London-based brewery Signature Brew has set up a support scheme for UK independent venues that have struggled over the pandemic. With £250,000 worth of beer being given up as part of a commitment to a live music fund, venues nationwide can apply for beer grants worth up to £5000.
This fund will not only support struggling venues but also touring musicians who have seen their main income axed over the last year. Artists with gigs booked in the next 12 months will be eligible to apply for their share of the alcohol, removing one of the main overheads from being on the road.
Grants will be allocated by a panel made up of music industry professionals including Gus Unger-Hamilton from indie band Alt-J, Deepak Sharma (owner of The Troxy in London) and Ed Sellers from Primary Talent Booking.

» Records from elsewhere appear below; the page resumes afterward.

(* ===== verification/TakerProofs.v ===== *)
(** * Theorems about the XMR taker's swap *)

From stdpp Require Import base gmap list strings.
From Stdlib Require Import ZArith Strings.Byte.
From S2P Require Import Prelude Coins Types Swap Offers Bytes Crypto Contracts External Taker TraceLogic.

Open Scope Z_scope.
Open Scope go_scope.

Module TakerProofs.
Import Taker.

#[export] Instance tsHasSys `{TypesLib} `{CryptoLib} : HasSys TS := sys.

(** ** What matters on the trace *)

Section observations.
Context `{TypesLib} `{CryptoLib} `{Apd}.

(** The taker locks its asset in the contract. *)
Definition isLock (o : obs) : bool :=
  match o with Obs (SenderNewSwap _ _ _ _ _ _) _ => true | _ => false end.

(** The taker lets the maker claim. *)
Definition isReady (o : obs) : bool :=
  match o with Obs (SenderSetReady _) _ => true | _ => false end.

(** The taker hands out its secret. *)
Definition isRefund (o : obs) : bool :=
  match o with Obs (SenderRefund _ _) _ => true | _ => false end.

(** At least [expected] XMR are seen unlocked in the swap's account. *)
Definition isXMRSeen (expected : option Decimal) (o : obs) : bool :=
  match o with
  | Obs c a =>
      match c in call B return B → bool with
      | XMRViewBalance => fun a =>
          match a, expected with
          | Ok balance, Some e =>
              match MoneroToPiconero e with
              | Done pn => PiconeroAmount_CmpU64 pn balance.2 <=? 0
              | _ => false
              end
          | _, _ => false
          end
      | _ => fun _ => false
      end a
  end.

“We’re passionate about live music and we’re going to help independent venues and musicians however we can,” says the company’s co-founder Sam McGregor. “The idea for the Beer Grant scheme came from wanting to offer the thing we do best as a way to make life easier for venues and touring bands after an unprecedentedly difficult year. We want to help as many venues as possible and we believe the Signature Brew Beer Grant will contribute to safeguarding the future of the UK’s music scene.”
Music industry expert, panellist and Alt-J keyboardist Gus Unger-Hamilton stresses the importance of grassroot venues by saying: “Independent venues have it tough even in years where they’re not forced to close due to a pandemic. But without these venues, many emerging artists would have nowhere to cut their teeth, and the music industry would be much poorer from top to bottom.
“This initiative from our friends at Signature Brew – we made a beer together a few years ago – is an innovative and fun way to extend some much-needed help to some brilliant places and help them get the show back on the road.”
The ongoing pandemic has forced venues across the country to close for the last 12 months, leaving over 550 of them at risk of closing for good. Independent venues across the country were already struggling with rising expenses in rent even before the pandemic hit.